Gold has traded with volatility as investors weigh safe-haven demand against pressures from a stronger dollar and rising Treasury yields. The metal initially rallied on geopolitical uncertainty, reflecting fears of a broader Middle East conflict. However, the rebound in the U.S. dollar and higher bond yields have capped gold’s upside, making dollar-denominated gold more expensive for international buyers and increasing the opportunity cost of holding non-yielding assets.
Energy markets have indirectly influenced gold as well. Surging oil prices due to supply risks stoke inflation concerns, yet higher rates reduce expectations for Fed cuts, limiting bullish momentum. Despite short-term fluctuations, gold’s long-term structural demand remains strong.
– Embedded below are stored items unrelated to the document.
(** * TabWorker: per-tab controller coordination of the background script

    A shallow embedding of [src/core/background/object/tab-worker.js].

    The worker owns three pieces of mutable state: the sparse array
    [tabControllers], [activeTabId] and [currentTabId].  Every method is
    embedded as a computation in a state-and-exception monad over that
    state, so that a JavaScript exception leaves the state as it was when
    the exception was raised.

    The collaborators of the worker ([Controller], [BrowserAction],
    [Options], [Inject], the browser API) are not part of the file.  What
    they are asked to do is recorded in the state (the context menu) or in
    a log of outbound calls; what they answer is an argument of the
    operation that asks.  A call into a collaborator returns: the errors
    of the model are the ones the worker's own code raises.  A handler
    runs to completion: the interleaving of other events at an [await] is
    not modelled, and a hook a controller calls back is an event of its
    own. *)

From Stdlib Require Import ZArith List String Bool Lia Permutation Sorted.
Import ListNotations.

Set Implicit Arguments.

Local Open Scope string_scope.
Local Open Scope list_scope.
Local Open Scope Z_scope.

(** ** Data model *)

(** Tab identifiers are the integers of the browser API;
    [tabs.TAB_ID_NONE] is its constant [-1]. *)
Definition TabId := Z.

Definition TAB_ID_NONE : TabId := -1.

(** The values of [object/inject-result]. *)
Inductive InjectResult := INJECTED | MATCHED | NO_MATCH.

(** A connector match object; the worker reads [id] and [label]. *)
Record Connector := { id : string; label : string }.

(** JavaScript errors raised by the worker's own code. *)
Inductive JsError :=
| TypeError (message : string).

(** The result of running a method: it returns, or it throws (for an
    async method: its promise is rejected). *)
Inductive Completion (A : Type) :=
| Normal (a : A)
| Throw (e : JsError).

Arguments Normal {A} a.
Arguments Throw {A} e.

(** [i18n.getMessage(titleId, label)]: the title of a menu item is kept as
    the message id and its substitution. *)
Record Title := { titleId : string; titleLabel : string }.

(** What the click handler given to [addContextMenuItem] captures.  The
    captured controller object is named by the tab and the connector it
    was constructed with. *)
Inductive MenuAction :=
| ToggleConnector (ctrlTab : TabId) (ctrlConnector : Connector) (newState : bool)
| DisableUntilTabClosed (ctrlTab : TabId) (ctrlConnector : Connector).

(** An item of the browser action's context menu: [itemTab] is the tab
    whose menu the click handler rebuilds. *)
Record MenuItem := {
  itemTab : TabId;
  itemTitle : Title;
  itemAction : MenuAction
}.

Definition isToggleItem (item : MenuItem) : bool :=
  match itemAction item with
  | ToggleConnector _ _ _ => true
  | DisableUntilTabClosed _ _ => false
  end.

Section TabWorker.

(** The modes of [object/controller-mode] and its two classifiers: the
    module is not among the sources, so all three are parameters. *)
Variable Mode : Type.
Variable isActiveMode : Mode -> bool.
Variable isInactiveMode : Mode -> bool.

(** The song object of a controller, as far as the worker hands it on. *)
Variable Song : Type.

(** Values that cross the message boundary. *)
Inductive Value :=
| Undefined
| Bool (b : bool)
| Number (n : Z)
| Str (s : string)
| SongData (song : Song).

(** The [data] object of a message: its properties by name. *)
Definition Data := list (string * Value).

Fixpoint getProperty (name : string) (data : Data) : Value :=
  match data with
  | [] => Undefined
  | (k, v) :: rest => if String.eqb k name then v else getProperty name rest
  end.

(** [data.isLoved] *)
Definition isLoved (data : Data) : Value := getProperty "isLoved" data.

(** Modelled from the spec: the [Controller] of [object/controller], a
    per-tab state machine exposing mode, enabled flag and current song.
    These are the fields the worker reads.  [tabId] and [connector] are
    the constructor's arguments; [ctrl.getMode()] and [ctrl.mode] both
    read [mode], [ctrl.getConnector()] reads [connector],
    [ctrl.getCurrentSong()] reads [currentSong]. *)
Record Controller := {
  tabId : TabId;
  connector : Connector;
  isEnabled : bool;
  mode : Mode;
  currentSong : Song
}.

(** The methods of a controller the worker calls for their effect. *)
Inductive ControllerCall :=
| ToggleLove (flag : Value)
| SetUserSongData (data : Data)
| SkipCurrentSong
| ResetSongData
| OnStateChanged (data : Data)
| SetEnabled (flag : bool).

(** What a call does to the mode, the enabled flag and the song of the
    controller object is the controller's own business, and a parameter
    here.  The hook the controller may call back when its mode has
    changed is not part of the call: see [onModeChanged]. *)
Variable react : ControllerCall -> Controller -> Controller.

(** The mode and the song a freshly constructed controller starts with. *)
Variable initialMode : bool -> Mode.
Variable noSong : Song.

(** A call cannot rebind the tab or the connector of the object. *)
Definition afterCall (call : ControllerCall) (ctrl : Controller) : Controller :=
  let ctrl' := react call ctrl in
  {| tabId := tabId ctrl;
     connector := connector ctrl;
     isEnabled := isEnabled ctrl';
     mode := mode ctrl';
     currentSong := currentSong ctrl' |}.

(** Modelled from the spec: [new Controller(tabId, connector, isEnabled)]
    of [object/controller] keeps its three arguments; the mode and the
    song it starts with are parameters. *)
Definition newController (t : TabId) (c : Connector) (enabled : bool) : Controller :=
  {| tabId := t;
     connector := c;
     isEnabled := enabled;
     mode := initialMode enabled;
     currentSong := noSong |}.

(** Outbound calls to collaborators, in the order they are made. *)
Inductive Effect :=
| ConsoleWarn (type : string) (t : TabId)
| BrowserActionReset
| BrowserActionUpdate (ctrl : Controller)
| BrowserActionSetSongLoved (flag : bool) (song : Song)
| OptionsSetConnectorEnabled (c : Connector) (flag : bool)
| ControllerFinish (ctrl : Controller)
| TabsSendMessage (t : TabId) (type : string)
| ConnectorActivated (c : Connector).

(** ** The sparse array [tabControllers]

    The entries are kept in the order [for ... in] visits them: array
    indices in ascending order first, every other key after them in the
    order of creation. *)
Definition Controllers := list (TabId * Controller).

Definition isArrayIndex (k : TabId) : bool := (0 <=? k) && (k <? 4294967295).

(** [tabControllers[t]]: [None] stands for [undefined]. *)
Fixpoint lookup (t : TabId) (l : Controllers) : option Controller :=
  match l with
  | [] => None
  | (k, c) :: rest => if k =? t then Some c else lookup t rest
  end.

Fixpoint replaceEntry (t : TabId) (c : Controller) (l : Controllers) : Controllers :=
  match l with
  | [] => []
  | (k, c') :: rest =>
      if k =? t then (t, c) :: rest else (k, c') :: replaceEntry t c rest
  end.

Fixpoint insertIndex (t : TabId) (c : Controller) (l : Controllers) : Controllers :=
  match l with
  | [] => [(t, c)]
  | (k, c') :: rest =>
      if isArrayIndex k && (k <? t)
      then (k, c') :: insertIndex t c rest
      else (t, c) :: l
  end.

(** [tabControllers[t] = c] *)
Definition store (t : TabId) (c : Controller) (l : Controllers) : Controllers :=
  match lookup t l with
  | Some _ => replaceEntry t c l
  | None => if isArrayIndex t then insertIndex t c l else l ++ [(t, c)]
  end.

(** [delete tabControllers[t]] *)
Definition remove (t : TabId) (l : Controllers) : Controllers :=
  filter (fun entry => negb (fst entry =? t)) l.

(** ** Worker state *)

Record Worker := {
  currentTabId : TabId;
  activeTabId : TabId;
  tabControllers : Controllers;
  contextMenu : list MenuItem;
  effects : list Effect
}.

Definition setCurrentTabId (t : TabId) (w : Worker) : Worker :=
  {| currentTabId := t;
     activeTabId := activeTabId w;
     tabControllers := tabControllers w;
     contextMenu := contextMenu w;
     effects := effects w |}.
(** That match after player 0 has fired at [(0, 0, 0)], a cell of the
    Submarine, and at [(0, 0, 1)], a cell of the Destroyer; both shots hit,
    so player 0 is still to move. *)
Definition demo_game_fired : Game :=
  (fire (fire demo_game (0, 0, 0)).2 (0, 0, 1)).2.

(** The General of a board has been hit. *)
Definition general_hit (b : Board3D) : Prop :=
  ∃ p, p ∈ pieces b ∧ piece_type p = GENERAL ∧ hits p ≠ ∅.

(** [Game._reveal_board]: the lines printed for each level, as the marks of
    their cells, [true] for ['#'] and [false] for ['.']. *)
Definition _reveal_board (self : Game) (player : Player) : list (list (list bool)) :=
  let board := at_player (boards self) player in
  map (λ z,
         map (λ y,
                map (λ x, bool_decide (is_Some (occupied board !! (x, y, z))))
                    (range (cols board)))
             (range (rows board)))
      (range (depth board)).

(** The number of ['#'] in a reveal. *)
Definition marks (grid : list (list (list bool))) : nat :=
  length (filter (λ m, m = true) (concat (concat grid))).

(** The cells of a [depth] x [rows] x [cols] board, level by level, row by
    row. *)
Definition grid_cells (depth rows cols : Z) : list Coordinate :=
  z ← range depth; y ← range rows; x ← range cols; [(x, y, z)].

(** ** The configuration dialogue: [run_game] *)

(** What a line read by [input] amounts to at the prompts of the program. *)
Inductive Line :=
| IntLine (n : Z)          (* a line that [int] turns into [n] *)
| ShotLine (z y x : Z)     (* three integers separated by commas, "z,y,x" *)
| StartLine                (* 'start', 'reset', 'quit', 'show' after strip and lower *)
| ResetLine
| QuitLine
| ShowLine
| OtherLine.               (* any other line *)

(** [int(input(...))]: [None] stands for its [ValueError]. *)
Definition as_int (line : Line) : option Z :=
  match line with
  | IntLine n => Some n
  | _ => None
  end.

(** The line as [Game.start] reads it. *)
Definition as_command (line : Line) : Command :=
  match line with
  | QuitLine => Quit
  | ShowLine => Show
  | ShotLine z y x => Shot (x, y, z)
  | _ => Malformed
  end.

(** How [run_game] returns. *)
Inductive Exit :=
| SetupAborted                                   (* 'quit' at the last prompt of the set-up *)
| GameReturned (status : Status) (game : Game)   (* [game.start()] has returned *)
| Uncaught (e : exn).                            (* [Game(...)] raised: nothing catches it *)

(** Where [run_game] is waiting for its next line, or how it has returned.
    [AskCount] holds the counts entered so far, the type asked for and the
    types still to come; [Playing] holds the match at the prompt of
    [start], after the view has been printed. *)
Inductive Session :=
| AskRows
| AskCols (rows : Z)
| AskCount (rows cols : Z) (counts : list (PieceType * Z)) (ptype : PieceType)
           (todo : list PieceType)
| AskCommand (rows cols : Z) (counts : list (PieceType * Z))
| Playing (game : Game)
| Returned (how : Exit).
(** * The connection manager of the Ably realtime client

    A shallow embedding of [ably/realtime/connection.py]: the
    [ConnectionManager] state machine, its three pending operations
    (connect, close, ping), the protocol-message dispatch, and a small
    model of the asyncio event loop that drives its coroutines. *)

From Stdlib Require Import ZArith QArith.
From stdpp Require Import base option list strings.

Open Scope string_scope.
Open Scope list_scope.

(** ** Data model *)

Module ConnectionState.

(** [class ConnectionState(str, Enum)]. *)
Inductive t : Set :=
| INITIALIZED | CONNECTING | CONNECTED | DISCONNECTED | CLOSING | CLOSED | FAILED.

#[global] Instance state_eq_dec : EqDecision t.
Proof. solve_decision. Defined.

End ConnectionState.

Module ProtocolMessageAction.

(** Modelled from the spec: the enum [ProtocolMessageAction] lives in
    [ably/realtime/websockettransport.py]; the protocol frame shape
    names the actions below, and [OTHER] stands for every action code
    the manager does not dispatch on. *)
Inductive t : Set :=
| HEARTBEAT | CONNECTED | ERROR | CLOSED | ATTACHED | DETACHED | MESSAGE
| OTHER (code : nat).

#[global] Instance action_eq_dec : EqDecision t.
Proof. solve_decision. Defined.

End ProtocolMessageAction.

(** The exceptions that the manager raises or lets through.
    [AblyException(message, status_code, code)]; [Exception_] is the bare
    [Exception()] of [send_protocol_message]; [TransportError] is whatever
    a transport call raises. *)
Inductive exn : Set :=
| AblyException (message : string) (status_code code : Z)
| AblyAuthException (message : string) (status_code code : Z)
| TimeoutError
| CancelledError
| InvalidStateError
| AttributeError
| TypeError
| KeyError
| Exception_
| TransportError (tag : nat).
(** ** The assign statement *)

Lemma assign_sigs_rev (i : DbgInstance) :
  rev (assign_sigs i) = map name (local_nets i) ++ map debug_wire (sub_instances i).
Proof.
  unfold assign_sigs. now rewrite rev_app_distr, <- !map_rev, !rev_involutive.
Qed.

(** C2, as the code has it: the signal list of the assign statement is the
    reverse of the append order, the wires of the sub-instances first, in
    reverse order, then the local nets in reverse order, joined by a comma,
    a newline and 21 spaces.  Read from its last operand back, the
    concatenation is the local nets in their order and then the wires in
    theirs, which is the order in which the position pass hands out the
    bits: the first local net is the least-significant group, where the pass
    places it, and the wire of the last sub-instance is the most-significant
    group. *)
Theorem assign_sigs_order (i : DbgInstance) :
  _get_assign_string i
  = py_join ("," +:+ nl +:+ "                     ") (assign_sigs i)
  /\ assign_sigs i
     = map debug_wire (rev (sub_instances i)) ++ map name (rev (local_nets i))
  /\ rev (assign_sigs i)
     = map name (local_nets i) ++ map debug_wire (sub_instances i)
  /\ (forall n nets offset, local_nets i = n :: nets ->
        lsb_group (assign_sigs i) = Some (name n)
        /\ head (local_nets (fst (set_vector_pos i offset)))
           = Some (mkDbgNet (path n) (name n) (bit_width n) (has_range n)
                     (Some (offset + bit_width n - 1))))
  /\ (forall subs c, sub_instances i = subs ++ [c] ->
        msb_group (assign_sigs i) = Some (debug_wire c)).
Proof.
  split; [reflexivity |]. split; [reflexivity |]. split; [apply assign_sigs_rev |].
  split.
  - intros n nets offset Hn. split.
    + unfold lsb_group, assign_sigs. rewrite Hn. simpl rev.
      rewrite map_app, app_assoc. simpl map. apply last_snoc.
    + rewrite set_vector_pos_eq. cbn [fst local_nets]. rewrite Hn.
      unfold place_nets. rewrite map_accum_cons. reflexivity.
  - intros subs c Hs. unfold msb_group, assign_sigs. rewrite Hs.
    rewrite rev_app_distr. reflexivity.
Qed.

Lemma assign_sigs_order_witness :
  local_nets core0 = [din_valid; dout]
  /\ lsb_group (assign_sigs core0) = Some "din_valid"
  /\ sub_instances two_cores_top = [core0] ++ [core1]
  /\ msb_group (assign_sigs two_cores_top) = Some "core1_wt_debug".
Proof.
  split; [reflexivity |].
  split; [exact (proj1 (proj1 (proj2 (proj2 (proj2 (assign_sigs_order core0))))
                          din_valid [dout] 0 eq_refl)) |].
  split; [reflexivity |].
  exact (proj2 (proj2 (proj2 (proj2 (assign_sigs_order two_cores_top))))
           [core0] core1 eq_refl).
Defined.

(** In the scenario with two cores the assign statement of the top module
    names the bus of [core1] before the bus of [core0]. *)
Example two_cores_assign :
  assign_sigs two_cores_top = ["core1_wt_debug"; "core0_wt_debug"]
  /\ endmodule_content two_cores_top ""
     = "  assign wt_debug = {core1_wt_debug," +:+ nl +:+
       "                     core0_wt_debug};" +:+ nl.
Proof. split; reflexivity. Qed.

(** C2, as the specification states it, fails in its last clause: with the
    local nets [din_valid] then [dout], the most recently added net [dout]
    is the first of the local nets in the concatenation, and the
    least-significant group is [din_valid], the net added first. *)
Lemma assign_lsb_is_first_added :
  local_nets core0 = [din_valid; dout]
  /\ assign_sigs core0 = ["dout[7:0]"; "din_valid"]
  /\ _get_assign_string core0
     = "dout[7:0]," +:+ nl +:+ "                     din_valid"
  /\ lsb_group (assign_sigs core0) = Some (name din_valid)
  /\ lsb_group (assign_sigs core0) <> Some (name dout).
Proof. repeat split. discriminate. Qed.

(** ** The module index *)

Lemma occurs_in_join (sep f : string) (l : list string) :
  In f l -> occurs_in f (py_join sep l).
Proof.
  unfold py_join. induction l as [|x l IH]; intros Hin; [contradiction |].
  destruct Hin as [->|Hin].
  - destruct l as [|y l]; simpl.
    + exists "", "". now rewrite append_nil_r.
    + exists "", (sep +:+ String.concat sep (y :: l)). reflexivity.
  - destruct (IH Hin) as (pre & post & E). destruct l as [|y l]; [contradiction |].
    change (String.concat sep (x :: y :: l))
      with (x +:+ sep +:+ String.concat sep (y :: l)).
    rewrite E. exists (x +:+ sep +:+ pre), post. now rewrite !append_assoc.
Qed.

Lemma occurs_in_context (f pre post s : string) :
  occurs_in f s -> occurs_in f (pre +:+ s +:+ post).
Proof.
  intros (a & b & ->). exists (pre +:+ a), (b +:+ post). now rewrite !append_assoc.
Qed.

Lemma module_matches_In (src : list (string * string)) (mt f : string) :
  In f (module_matches src mt) <-> In (mt, f) src.
Proof.
  unfold module_matches. rewrite in_map_iff. split.
  - intros ([m g] & <- & Hin). apply filter_In in Hin as [Hin Heq].
    simpl in *. apply String.eqb_eq in Heq. now subst.
  - intros Hin. exists (mt, f). split; [reflexivity |].
    apply filter_In. split; [exact Hin | apply String.eqb_refl].
Qed.

Lemma two_files_two_matches (src : list (string * string)) (mt f1 f2 : string) :
  f1 <> f2 -> In (mt, f1) src -> In (mt, f2) src ->
  (1 < List.length (module_matches src mt))%nat.
Proof.
  intros Hne H1 H2. apply module_matches_In in H1, H2.
  destruct (module_matches src mt) as [|a [|b l]]; simpl in *; try lia.
  destruct H1 as [<-|[]], H2 as [<-|[]]. congruence.
Qed.

Lemma _get_fname_single (src : list (string * string)) (mt f : string) :
  module_matches src mt = [f] -> _get_fname src mt = Some f.
Proof.
  unfold module_matches, _get_fname.
  induction src as [|[m g] src IH]; simpl; [discriminate |].
  destruct (String.eqb m mt); simpl; [| exact IH].
  intros E. now injection E as ->.
Qed.

Lemma _module_exists_cases (src : list (string * string)) (mt : string) :
  match module_matches src mt with
  | [] => _module_exists src mt = Ok false
  | [_] => _module_exists src mt = Ok true
  | matches =>
      _module_exists src mt = Exit (multiple_definitions_msg mt matches)
  end.
Proof.
  unfold _module_exists, error.
  now destruct (module_matches src mt) as [|a [|b l]].
Qed.

Lemma multiple_definitions_lists (mt f : string) (matches : list string) :
  In f matches -> occurs_in f (multiple_definitions_msg mt matches).
Proof.
  intros Hin. destruct (occurs_in_join ", " f matches Hin) as (pre & post & E).
  unfold multiple_definitions_msg. rewrite E.
  exists ("Found multiple definitions for module '" +:+ mt +:+ "' " +:+
          "in these files: " +:+ pre),
         (post +:+ ". " +:+
          "You can exclude source files or directories with the 'rm_sources()' " +:+
          "function)").
  now rewrite !append_assoc.
Qed.

Lemma top_resolves (wt : WTSetup) (mt p : string) :
  src_path wt = Some p -> p <> "" ->
  top wt mt =
  match _module_exists (src_modules wt) mt with
  | Ok true =>
      match _get_fname (src_modules wt) mt with
      | Some f => Ok (mkWTSetup (src_path wt) (src_modules wt)
          (Some (mkDbgInstance "Top" mt f [] [] None true 0 None))
          (clk_net wt) (rst_net wt) (net_paths wt) (data_bits wt)
          (debug_files wt))
      | None => Raise TypeError
      end
  | Ok false => Exit (no_top_module_msg mt (src_path wt))
  | Exit m => Exit m
  | Raise e => Raise e
  end.
Proof.
  intros Hp Hne. unfold top. rewrite Hp.
  destruct p as [|c p]; [congruence |]. simpl.
  destruct (_module_exists (src_modules wt) mt) as [[|]| |]; simpl; try reflexivity.
  now destruct (_get_fname (src_modules wt) mt).
Qed.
Prices have risen roughly 18–20% this year, driven by central bank purchases particularly from emerging markets and inflows into gold-backed ETFs, underscoring its role as a strategic store of value amid geopolitical and financial uncertainty. The U.S. dollar is fortified by geopolitical risk, higher oil prices, strong economic data, and elevated yields, while gold faces short-term pressure from the same dollar and yield dynamics but maintains long-term support from central bank demand, safe-haven appeal, and structural inflows.
Technical Analysis

The U.S. Dollar Index remains supported on the chart after extending its recent rally, although momentum has begun to stabilize beneath nearby resistance. Price previously surged through the 98.00 resistance zone in a decisive breakout that propelled the index toward the 99.50 region, marking the strongest advance in several sessions. However, after testing this upper boundary, bullish momentum has moderated and price action has shifted into a period of consolidation between 98.70 and 99.50 as the market digests the earlier gains. Structurally, the broader short-term trend remains constructive while price continues to hold above the former breakout level at 98.00, which now acts as a key support reference. The current sideways movement reflects a pause within the broader advance rather than an immediate reversal, suggesting the market is attempting to establish a higher base following the impulsive move higher.
Momentum indicators are showing signs of cooling after the recent surge. RSI has eased back toward the upper-50s after briefly approaching overbought territory, indicating that bullish momentum remains present but is no longer accelerating. Meanwhile, MACD is beginning to flatten with the histogram turning slightly negative, reflecting slowing upside momentum as price consolidates near recent highs.